Which lines below fall between the one containing "decode_utf16_lossy] in *; try constructor; try lia." and the one containing "- case_if; [constructor;"? Repeat them exactly, counting both of those lines, and add nothing else.
(Record set begins)
Lemma digits_262144 c : exists q k m, c / 262144 = q /\ c / 4096 mod 64 = k /\ k < 64 /\ m < 4096 /\ c = (q * 64 + k) * 4096 + m.
Proof.
  destruct (digits_4096 c) as (p & m & l & Hp & _ & Hm & Hl & Hc), (digits_64 p) as (q & k & Hq & Hk & Hk64 & ->).
  exists q, k, (m * 64 + l). rewrite Hp, Hk. split_and!; [|done|done|lia|lia].
  replace 262144 with (4096 * 64) by done. by rewrite <- N.Div0.div_div, Hp.
Qed.

Lemma encode_utf8_one c r :
  scalar c -> decode_one (encode_utf8 c ++ r) = (true, length (encode_utf8 c)).
Proof.
  intros [Hc Hs]. unfold is_surrogate in Hs. apply andb_false_iff in Hs. rewrite !N.leb_gt in Hs.
  unfold encode_utf8.
  destruct (N.ltb_spec c 0x80) as [H1|H1]; [|destruct (N.ltb_spec c 0x800) as [H2|H2];
    [|destruct (N.ltb_spec c 0x10000) as [H3|H3]]]; cbn [app decode_one length]; rewrite ?cont_low.
  - decide_range. by decide_cmp.
  - destruct (digits_64 c) as (q & l & -> & _ & Hl & ->). decide_range. by decide_cmp.
  - destruct (digits_4096 c) as (q & m & l & -> & -> & Hm & Hl & Hq). unfold lead3_ok. decide_range.
    destruct (N.eq_dec q 0), (N.eq_dec q 13), (N.eq_dec q 14), (N.eq_dec q 15); try lia;
      destruct Hs; try lia; by decide_cmp.
  - destruct (digits_262144 c) as (q & k & m & -> & -> & Hk & Hm & Hq). unfold lead4_ok. decide_range.
    destruct (N.eq_dec q 0), (N.eq_dec q 4); try lia; by decide_cmp.
Qed.

Lemma encode_utf8_valid cs : Forall scalar cs -> valid_utf8 (concat (map encode_utf8 cs)) = true.
Proof.
  induction 1 as [|c cs Hc Hcs IH]; cbn [map concat]; [done|].
  rewrite valid_utf8_unfold, encode_utf8_one by (done || by unfold encode_utf8; repeat case_if).
  cbn [fst snd]. by rewrite drop_app_length.
Qed.

(** Units fit 16 bits. *)
Lemma u16_units_bound bs : Forall (fun u => u < 0x10000) (u16_units bs).
Proof.
  assert (Hn : forall n bs, (length bs <= n)%nat -> Forall (fun u => u < 0x10000) (u16_units bs)).
  { induction n as [|n IH]; intros [|a [|b r]] Hl; cbn in *; try constructor; try lia.
    - assert (Ha := bN_lt_256 a). assert (Hb := bN_lt_256 b). lia.
    - apply IH. lia. }
  by eapply Hn.
Qed.

Lemma take_while_nonzero_all (P : N -> Prop) us : Forall P us -> Forall P (take_while_nonzero us).
Proof. induction 1 as [|u us Hu Hus IH]; cbn; [constructor|]. case_if; by constructor. Qed.

Lemma decode_utf16_scalar us : Forall (fun u => u < 0x10000) us -> Forall scalar (decode_utf16_lossy us).
Proof.
  assert (Hr : scalar REPLACEMENT_CHARACTER) by by split.
  assert (Hn : forall n us, (length us <= n)%nat -> Forall (fun u => u < 0x10000) us ->
                Forall scalar (decode_utf16_lossy us)).
  { induction n as [|n IH]; intros [|u r] Hl Hus; cbn [length decode_utf16_lossy] in *; try constructor; try lia.
    apply Forall_cons in Hus as [Hu Hus].
    destruct (is_surrogate u) eqn:Es; cbn [negb].
    - case_if; [constructor; [done|apply IH; [lia|done]]|].
      destruct r as [|u2 r]; [by repeat constructor|].
      destruct (is_low_surrogate u2) eqn:El; [|constructor; [done|apply IH; [lia|done]]].
      unfold is_surrogate, is_low_surrogate in *. norm_bool. constructor.
      + split; [lia|]. apply andb_false_iff. right. apply N.leb_gt. lia.
      + apply Forall_cons in Hus as [_ Hus]. apply IH; [cbn in Hl; lia|done].
    - constructor; [|apply IH; [lia|done]]. split; [lia|done]. }
  by eapply Hn.
Qed.

(** Whatever was rendered, the string is valid UTF-8. *)
Lemma utf16_string_valid bs : valid_utf8 (utf16_bytes_to_string bs) = true.
Proof. apply encode_utf8_valid, decode_utf16_scalar, take_while_nonzero_all, u16_units_bound. Qed.

(** [str::encode_utf16], as little-endian bytes. *)
Definition encode_utf16 (c : N) : list N :=
  if c <? 0x10000 then [c] else [0xD800 + (c - 0x10000) / 1024; 0xDC00 + (c - 0x10000) mod 1024].

Definition utf16_bytes (cs : list N) : bytes :=
  concat (map (fun u => [byte_of u; byte_of (u / 256)]) (concat (map encode_utf16 cs))).

Lemma u16_units_bytes us r :
  Forall (fun u => u < 0x10000) us ->
  u16_units (concat (map (fun u => [byte_of u; byte_of (u / 256)]) us) ++ r) = us ++ u16_units r.
Proof.
  induction 1 as [|u us Hu Hus IH]; cbn; [done|]. rewrite IH. f_equal. rewrite !bN_byte_of.
  rewrite (N.mod_small (u / 256)) by (apply N.Div0.div_lt_upper_bound; lia).
  rewrite (N.div_mod u 256) at 3 by lia. lia.
Qed.

Lemma decode_encode_one c us :
  scalar c -> decode_utf16_lossy (encode_utf16 c ++ us) = c :: decode_utf16_lossy us.
Proof.
  intros [Hc Hs]. unfold encode_utf16. case_if; norm_bool; cbn [app decode_utf16_lossy]; [by rewrite Hs|].
  assert (Hq : (c - 65536) / 1024 < 1024) by (apply N.Div0.div_lt_upper_bound; lia).
  assert (Hm := N.mod_lt (c - 65536) 1024 ltac:(lia)). assert (E := N.div_mod (c - 65536) 1024 ltac:(lia)).
  revert Hq Hm E. generalize ((c - 65536) / 1024), ((c - 65536) mod 1024). intros q m Hq Hm E.
  unfold is_surrogate, is_low_surrogate. decide_cmp. f_equal. lia.
Qed.

Lemma encode_utf16_units c :
  scalar c -> c <> 0 -> Forall (fun u => u < 0x10000 /\ u <> 0) (encode_utf16 c).
Proof.
  intros [Hc _] H0. unfold encode_utf16. case_if; norm_bool; [by repeat constructor|].
  assert (Hq : (c - 65536) / 1024 < 1024) by (apply N.Div0.div_lt_upper_bound; lia).
  assert (Hm := N.mod_lt (c - 65536) 1024 ltac:(lia)).
  revert Hq Hm. generalize ((c - 65536) / 1024), ((c - 65536) mod 1024). intros q m Hq Hm.
  repeat constructor; lia.
Qed.

Lemma take_while_nonzero_app us r :
  Forall (fun u => u < 0x10000 /\ u <> 0) us -> take_while_nonzero (us ++ r) = us ++ take_while_nonzero r.
Proof.
  induction 1 as [|u us [_ Hu] Hus IH]; cbn; [done|]. destruct (N.eqb_spec u 0); [done|]. by rewrite IH.
Qed.

(** Rendered text reads back: characters encoded as UTF-16, terminated by a NUL
    and followed by anything, are decoded to the same characters in UTF-8. *)
Lemma utf16_decodes cs junk :
  Forall (fun c => scalar c /\ c <> 0) cs ->
  utf16_bytes_to_string (utf16_bytes cs ++ [x00; x00] ++ junk) = concat (map encode_utf8 cs).
Proof.
  intros Hcs. unfold utf16_bytes_to_string, utf16_bytes, from_utf16_lossy.
  assert (Hu : Forall (fun u => u < 0x10000 /\ u <> 0) (concat (map encode_utf16 cs))).
  { induction Hcs as [|c cs [Hc H0] Hcs IH]; cbn; [constructor|]. apply Forall_app.
    split; [by apply encode_utf16_units|done]. }
  rewrite u16_units_bytes by (eapply Forall_impl; [exact Hu|]; by intros ? []).
  rewrite take_while_nonzero_app by done. cbn [app u16_units take_while_nonzero]. rewrite app_nil_r.
  do 2 f_equal. clear Hu. induction Hcs as [|c cs [Hc H0] Hcs IH]; cbn; [done|].
  by rewrite decode_encode_one, IH.
Qed.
(Record set ends)
● Expected answer:
  { induction n as [|n IH]; intros [|u r] Hl Hus; cbn [length decode_utf16_lossy] in *; try constructor; try lia.
    apply Forall_cons in Hus as [Hu Hus].
    destruct (is_surrogate u) eqn:Es; cbn [negb].
    - case_if; [constructor; [done|apply IH; [lia|done]]|].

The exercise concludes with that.